As a next step, the team fed their data from the boron and additional carbon isotope-based investigations into a computer-based geochemical model that simulated the Earth's processes at that time. Results showed that warming and ocean acidification associated with the immense volcanic CO2 injection to the atmosphere was already fatal and led to the extinction of marine calcifying organisms right at the onset of the extinction. However, the CO2 release also brought further consequences; with increased global temperatures caused by the greenhouse effect, chemical weathering on land also increased.

Over thousands of years, increasing amounts of nutrients reached the oceans via rivers and coasts, which then became over-fertilized.

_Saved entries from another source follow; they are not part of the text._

(** C8: when a scan counts no code file, both variants report
    test_to_code_ratio = 0 and avg_lines_per_file = 0, with every divisor
    at least 1. *)
Theorem no_code_files_zero_ratios :
  (forall entries : list fs_entry,
     code_files (scan_base entries) = 0%nat ->
     ratio_metric (_analyze_file_structure entries) = Some 0 /\
     avg_lines_metric (_analyze_file_structure entries) = Some 0) /\
  (forall entries : list fs_entry,
     code_files (scan_enhanced entries) = 0%nat ->
     ratio_metric (enhanced_analyze_file_structure entries) = Some 0 /\
     avg_lines_metric (enhanced_analyze_file_structure entries) = Some 0) /\
  (forall c : census,
     (1 <= Z.max (Z.of_nat (code_files c)) 1)%Z /\
     (1 <= Z.max (Z.of_nat (code_files c) - Z.of_nat (test_files c)) 1)%Z).
Proof.
  split; [|split].
  - intros entries H0. unfold _analyze_file_structure.
    rewrite census_metrics_ratio, census_metrics_avg.
    destruct (scan_inv code_extensions_base test_patterns_base
                config_extensions_base ignored_base lower entries) as [Ht Hl].
    fold (scan_base entries) in *. unfold ratio_base.
    rewrite H0, (Hl H0). replace (test_files (scan_base entries)) with 0%nat by lia.
    split; reflexivity.
  - intros entries H0. unfold enhanced_analyze_file_structure.
    rewrite census_metrics_ratio, census_metrics_avg.
    destruct (scan_inv code_extensions_enhanced test_patterns_enhanced
                config_extensions_enhanced ignored_enhanced (fun s => s) entries)
      as [Ht Hl].
    fold (scan_enhanced entries) in *. unfold ratio_enhanced.
    rewrite H0, (Hl H0). replace (test_files (scan_enhanced entries)) with 0%nat by lia.
    split; reflexivity.
  - intros c. lia.
Qed.

(** A tree with a README, a CI file and no code file. *)
Definition tree_no_code : list fs_entry :=
  [ {| entry_path := "repo/README.md"; entry_is_file := true; entry_lines := Some 40%nat |};
    {| entry_path := "repo/.gitlab-ci.yml"; entry_is_file := true; entry_lines := Some 12%nat |};
    {| entry_path := "repo/docs"; entry_is_file := false; entry_lines := None |} ].

Lemma no_code_files_zero_ratios_witness :
  ratio_metric (_analyze_file_structure tree_no_code) = Some 0 /\
  ratio_metric (enhanced_analyze_file_structure tree_no_code) = Some 0.
Proof.
  destruct no_code_files_zero_ratios as (Hb & He & _).
  split; [apply (Hb tree_no_code) | apply (He tree_no_code)]; vm_compute; reflexivity.
Defined.

(** Census with ten code files of which five are tests. *)
Definition census_10_5 : census := Build_census 10 10 5 0 0.

(** Five sources and five tests, recognised as such by both variants. *)
Definition tree_10_5 : list fs_entry :=
  map (fun s => {| entry_path := s; entry_is_file := true; entry_lines := Some 20%nat |})
    ["repo/src/a.py"; "repo/src/b.py"; "repo/src/c.py"; "repo/src/d.py";
     "repo/src/e.py"; "repo/tests/test_a.py"; "repo/tests/test_b.py";
     "repo/tests/test_c.py"; "repo/tests/test_d.py"; "repo/tests/test_e.py"]%string.

(** C9: CodeAnalyzer divides test_files by max(code_files, 1) and
    EnhancedCodeAnalyzer by max(code_files - test_files, 1); on a census of
    10 code files with 5 tests (found by both scans on [tree_10_5]) they
    report 0.5 and 1.0; on every census without test files they agree. *)
Theorem test_ratio_variants_differ :
  ratio_base census_10_5 == 1#2 /\ ratio_enhanced census_10_5 == 1 /\
  scan_base tree_10_5 = scan_enhanced tree_10_5 /\
  code_files (scan_base tree_10_5) = 10%nat /\ test_files (scan_base tree_10_5) = 5%nat /\
  ratio_metric (_analyze_file_structure tree_10_5) = Some (ratio_base census_10_5) /\
  ratio_metric (enhanced_analyze_file_structure tree_10_5) = Some (ratio_enhanced census_10_5) /\
  (forall c : census, test_files c = 0%nat -> ratio_base c == ratio_enhanced c).
Proof.
  do 7 (split; [vm_compute; reflexivity|]).
  intros c H0. unfold ratio_base, ratio_enhanced. rewrite H0.
  simpl. rewrite Z.sub_0_r. reflexivity.
Qed.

The result was a large-scale oxygen depletion and the alteration of entire elemental cycles. "This domino-like collapse of the inter-connected life-sustaining cycles and processes ultimately led to the observed catastrophic extent of mass extinction at the Permian-Triassic boundary," summarizes Dr. Jurikova.
Brachiopods are a kind of marine invertebrate whose shells often superficially resemble clam shells. Clams are bivalves, and brachiopod and bivalve ancestors invented their shells separately.
  • Bivalves: placement: left-right, CaCO3 form: aragonite
  • Brachiopods: placement: dorsal-ventral, CaCO3 form: calcite
Brachiopods were abundant in the Paleozoic, but their diversity was much reduced in the P-Tr mass extinction. They have survived to the present, however. Bivalves also lived in the Paleozoic, but they became much more abundant afterwards.
 
A planet wide Minamata disaster on top of a supercharged global greenhouse sounds terrifying.